| Exercise |
Show all lines of the entries in which the word "obind" is found.

Saved data entries:
★ ★ ★ ★

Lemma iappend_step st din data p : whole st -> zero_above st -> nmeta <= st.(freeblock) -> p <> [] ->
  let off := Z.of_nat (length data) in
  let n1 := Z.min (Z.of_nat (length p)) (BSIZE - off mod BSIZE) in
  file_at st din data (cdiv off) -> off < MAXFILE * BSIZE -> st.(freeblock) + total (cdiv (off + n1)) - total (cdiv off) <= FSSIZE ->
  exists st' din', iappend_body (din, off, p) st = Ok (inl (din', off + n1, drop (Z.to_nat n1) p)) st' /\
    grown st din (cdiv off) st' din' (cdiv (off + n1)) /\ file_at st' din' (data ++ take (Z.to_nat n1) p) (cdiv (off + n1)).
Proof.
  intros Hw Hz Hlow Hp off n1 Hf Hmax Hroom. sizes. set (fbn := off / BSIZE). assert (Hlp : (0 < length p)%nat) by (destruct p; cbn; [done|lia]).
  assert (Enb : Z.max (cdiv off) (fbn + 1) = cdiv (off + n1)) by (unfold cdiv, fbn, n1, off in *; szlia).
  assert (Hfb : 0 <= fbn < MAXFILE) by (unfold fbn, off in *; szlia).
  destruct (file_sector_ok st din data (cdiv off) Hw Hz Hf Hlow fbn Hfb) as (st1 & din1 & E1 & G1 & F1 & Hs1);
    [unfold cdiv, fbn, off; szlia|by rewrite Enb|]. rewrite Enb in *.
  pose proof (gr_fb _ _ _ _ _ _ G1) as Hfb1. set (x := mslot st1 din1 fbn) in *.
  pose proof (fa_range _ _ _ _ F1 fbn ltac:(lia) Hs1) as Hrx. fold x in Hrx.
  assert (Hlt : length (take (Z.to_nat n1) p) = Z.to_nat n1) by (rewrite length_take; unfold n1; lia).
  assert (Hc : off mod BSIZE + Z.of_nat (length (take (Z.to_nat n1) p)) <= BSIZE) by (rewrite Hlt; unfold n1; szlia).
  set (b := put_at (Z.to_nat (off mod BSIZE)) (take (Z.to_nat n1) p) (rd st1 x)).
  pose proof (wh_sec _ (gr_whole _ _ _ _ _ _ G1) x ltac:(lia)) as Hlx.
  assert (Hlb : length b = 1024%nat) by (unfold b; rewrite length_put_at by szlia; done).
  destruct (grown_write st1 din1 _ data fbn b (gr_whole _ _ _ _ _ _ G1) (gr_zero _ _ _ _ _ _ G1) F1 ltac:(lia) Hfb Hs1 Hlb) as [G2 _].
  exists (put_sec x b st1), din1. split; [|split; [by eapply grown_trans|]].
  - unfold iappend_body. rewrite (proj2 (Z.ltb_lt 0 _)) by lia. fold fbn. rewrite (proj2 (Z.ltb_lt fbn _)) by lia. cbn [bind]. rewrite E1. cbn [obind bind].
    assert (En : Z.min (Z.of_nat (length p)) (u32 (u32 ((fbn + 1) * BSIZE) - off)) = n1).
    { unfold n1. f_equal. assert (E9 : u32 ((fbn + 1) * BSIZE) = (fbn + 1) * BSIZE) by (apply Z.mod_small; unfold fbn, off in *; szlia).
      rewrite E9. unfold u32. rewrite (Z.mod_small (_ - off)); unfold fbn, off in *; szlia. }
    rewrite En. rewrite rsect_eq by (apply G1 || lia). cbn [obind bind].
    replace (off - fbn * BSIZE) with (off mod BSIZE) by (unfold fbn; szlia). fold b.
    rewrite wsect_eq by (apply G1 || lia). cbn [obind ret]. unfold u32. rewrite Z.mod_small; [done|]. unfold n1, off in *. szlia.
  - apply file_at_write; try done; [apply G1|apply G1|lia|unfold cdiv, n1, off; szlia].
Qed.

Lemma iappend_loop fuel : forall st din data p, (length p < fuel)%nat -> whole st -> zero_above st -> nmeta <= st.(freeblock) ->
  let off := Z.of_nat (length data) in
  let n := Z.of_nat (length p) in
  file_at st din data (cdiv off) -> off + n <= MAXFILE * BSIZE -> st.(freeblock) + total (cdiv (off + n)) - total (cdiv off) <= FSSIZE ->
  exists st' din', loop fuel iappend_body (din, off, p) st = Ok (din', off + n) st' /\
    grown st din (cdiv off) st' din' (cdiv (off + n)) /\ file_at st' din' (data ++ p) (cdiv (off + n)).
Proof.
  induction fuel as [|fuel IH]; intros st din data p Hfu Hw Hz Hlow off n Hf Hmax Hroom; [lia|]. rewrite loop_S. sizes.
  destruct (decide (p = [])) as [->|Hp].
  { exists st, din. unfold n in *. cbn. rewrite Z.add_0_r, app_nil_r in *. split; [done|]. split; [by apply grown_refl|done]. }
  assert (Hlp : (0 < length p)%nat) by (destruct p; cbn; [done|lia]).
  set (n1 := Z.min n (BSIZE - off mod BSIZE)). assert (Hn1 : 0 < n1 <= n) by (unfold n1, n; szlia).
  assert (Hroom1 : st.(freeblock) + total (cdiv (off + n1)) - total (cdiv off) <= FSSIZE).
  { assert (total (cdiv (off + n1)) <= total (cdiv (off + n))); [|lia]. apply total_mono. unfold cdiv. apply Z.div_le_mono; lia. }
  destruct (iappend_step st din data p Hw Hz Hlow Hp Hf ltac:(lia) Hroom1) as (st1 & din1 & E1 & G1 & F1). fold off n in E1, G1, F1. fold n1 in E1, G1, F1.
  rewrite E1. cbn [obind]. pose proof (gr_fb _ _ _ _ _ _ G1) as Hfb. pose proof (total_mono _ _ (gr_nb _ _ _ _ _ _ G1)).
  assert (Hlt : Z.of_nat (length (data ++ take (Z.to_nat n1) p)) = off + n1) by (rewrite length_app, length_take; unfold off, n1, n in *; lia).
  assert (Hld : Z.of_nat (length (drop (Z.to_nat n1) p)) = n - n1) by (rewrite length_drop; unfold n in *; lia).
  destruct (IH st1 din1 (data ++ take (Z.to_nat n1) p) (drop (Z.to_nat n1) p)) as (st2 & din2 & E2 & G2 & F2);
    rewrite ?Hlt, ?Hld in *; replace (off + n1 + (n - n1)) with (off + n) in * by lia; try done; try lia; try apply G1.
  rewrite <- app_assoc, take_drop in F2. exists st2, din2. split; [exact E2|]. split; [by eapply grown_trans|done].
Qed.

★ ★ ★ ★

| Answer area |
  - unfold iappend_body. rewrite (proj2 (Z.ltb_lt 0 _)) by lia. fold fbn. rewrite (proj2 (Z.ltb_lt fbn _)) by lia. cbn [bind]. rewrite E1. cbn [obind bind].
    rewrite En. rewrite rsect_eq by (apply G1 || lia). cbn [obind bind].
    rewrite wsect_eq by (apply G1 || lia). cbn [obind ret]. unfold u32. rewrite Z.mod_small; [done|]. unfold n1, off in *. szlia.
  rewrite E1. cbn [obind]. pose proof (gr_fb _ _ _ _ _ _ G1) as Hfb. pose proof (total_mono _ _ (gr_nb _ _ _ _ _ _ G1)).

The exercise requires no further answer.